* _Work task_
Where in the records does the word "left" appear? Copy each line that holds it.

═══ Material supplied ═══

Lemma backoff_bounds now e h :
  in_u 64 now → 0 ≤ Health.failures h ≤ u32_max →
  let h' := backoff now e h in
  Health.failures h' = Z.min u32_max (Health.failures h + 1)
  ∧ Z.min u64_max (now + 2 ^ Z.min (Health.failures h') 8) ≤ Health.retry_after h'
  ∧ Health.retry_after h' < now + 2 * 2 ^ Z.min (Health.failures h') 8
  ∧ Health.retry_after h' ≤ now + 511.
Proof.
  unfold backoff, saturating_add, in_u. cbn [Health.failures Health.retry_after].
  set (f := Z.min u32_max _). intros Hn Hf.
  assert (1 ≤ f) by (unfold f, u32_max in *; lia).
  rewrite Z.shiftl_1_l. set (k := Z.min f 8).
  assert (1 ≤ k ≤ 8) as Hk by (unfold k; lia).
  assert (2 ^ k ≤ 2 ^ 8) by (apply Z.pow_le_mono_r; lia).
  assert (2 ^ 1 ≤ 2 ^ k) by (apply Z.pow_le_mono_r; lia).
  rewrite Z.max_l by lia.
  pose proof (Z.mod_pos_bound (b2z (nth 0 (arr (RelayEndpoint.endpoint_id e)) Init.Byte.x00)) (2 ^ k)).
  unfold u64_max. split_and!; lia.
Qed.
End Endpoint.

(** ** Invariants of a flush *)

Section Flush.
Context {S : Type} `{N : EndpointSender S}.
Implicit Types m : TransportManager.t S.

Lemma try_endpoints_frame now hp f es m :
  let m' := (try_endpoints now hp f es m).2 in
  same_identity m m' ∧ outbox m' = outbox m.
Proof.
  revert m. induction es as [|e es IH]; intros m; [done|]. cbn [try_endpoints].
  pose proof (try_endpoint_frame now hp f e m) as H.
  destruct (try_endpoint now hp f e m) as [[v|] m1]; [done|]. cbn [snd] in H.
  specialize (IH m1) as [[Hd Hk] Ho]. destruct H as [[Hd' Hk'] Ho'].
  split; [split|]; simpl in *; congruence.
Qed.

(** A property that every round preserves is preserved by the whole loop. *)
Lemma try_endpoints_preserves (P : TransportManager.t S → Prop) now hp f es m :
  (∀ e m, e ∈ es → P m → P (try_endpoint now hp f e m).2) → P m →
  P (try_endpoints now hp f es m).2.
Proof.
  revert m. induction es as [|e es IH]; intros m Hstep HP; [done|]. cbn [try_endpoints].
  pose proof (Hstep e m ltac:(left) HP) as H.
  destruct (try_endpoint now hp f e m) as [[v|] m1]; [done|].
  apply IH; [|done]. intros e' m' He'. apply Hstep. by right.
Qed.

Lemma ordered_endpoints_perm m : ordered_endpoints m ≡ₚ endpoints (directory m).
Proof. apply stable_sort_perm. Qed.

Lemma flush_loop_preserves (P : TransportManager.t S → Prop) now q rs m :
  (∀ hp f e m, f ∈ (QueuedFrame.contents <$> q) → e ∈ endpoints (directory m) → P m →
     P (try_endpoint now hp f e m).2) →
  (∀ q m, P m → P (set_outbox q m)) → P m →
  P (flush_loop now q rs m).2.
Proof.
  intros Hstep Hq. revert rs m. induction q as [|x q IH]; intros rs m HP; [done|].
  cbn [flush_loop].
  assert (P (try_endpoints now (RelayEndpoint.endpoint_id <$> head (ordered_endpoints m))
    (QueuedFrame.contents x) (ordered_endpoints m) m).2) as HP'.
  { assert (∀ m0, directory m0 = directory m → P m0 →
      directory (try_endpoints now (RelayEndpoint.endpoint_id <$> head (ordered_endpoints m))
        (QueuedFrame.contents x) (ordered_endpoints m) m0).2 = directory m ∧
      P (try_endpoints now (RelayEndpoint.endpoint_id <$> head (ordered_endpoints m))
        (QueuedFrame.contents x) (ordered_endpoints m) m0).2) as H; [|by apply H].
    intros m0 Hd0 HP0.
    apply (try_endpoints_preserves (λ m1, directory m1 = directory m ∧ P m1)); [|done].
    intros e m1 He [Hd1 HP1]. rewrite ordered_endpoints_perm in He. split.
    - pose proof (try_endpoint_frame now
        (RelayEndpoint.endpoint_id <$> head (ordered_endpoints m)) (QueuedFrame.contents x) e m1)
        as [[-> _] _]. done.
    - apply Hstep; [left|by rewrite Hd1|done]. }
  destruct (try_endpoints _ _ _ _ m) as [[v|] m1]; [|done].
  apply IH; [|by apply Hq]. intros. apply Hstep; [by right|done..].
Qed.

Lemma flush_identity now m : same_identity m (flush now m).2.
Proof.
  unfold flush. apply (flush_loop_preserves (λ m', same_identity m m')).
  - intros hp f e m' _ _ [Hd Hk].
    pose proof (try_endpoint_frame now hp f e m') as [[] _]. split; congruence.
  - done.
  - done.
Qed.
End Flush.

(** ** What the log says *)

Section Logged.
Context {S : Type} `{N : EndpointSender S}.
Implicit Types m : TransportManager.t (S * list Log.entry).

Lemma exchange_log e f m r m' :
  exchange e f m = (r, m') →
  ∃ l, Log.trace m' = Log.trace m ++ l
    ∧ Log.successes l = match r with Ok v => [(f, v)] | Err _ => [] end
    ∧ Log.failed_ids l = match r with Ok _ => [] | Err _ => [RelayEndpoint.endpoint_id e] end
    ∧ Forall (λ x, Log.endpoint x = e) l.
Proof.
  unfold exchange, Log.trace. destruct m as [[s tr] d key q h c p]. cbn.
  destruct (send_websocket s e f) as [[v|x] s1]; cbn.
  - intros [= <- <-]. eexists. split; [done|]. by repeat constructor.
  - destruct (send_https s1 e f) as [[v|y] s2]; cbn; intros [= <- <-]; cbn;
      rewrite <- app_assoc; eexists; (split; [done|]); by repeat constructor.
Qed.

═══

* _Exercise solution_
  pose proof (Hstep e m ltac:(left) HP) as H.
    - apply Hstep; [left|by rewrite Hd1|done]. }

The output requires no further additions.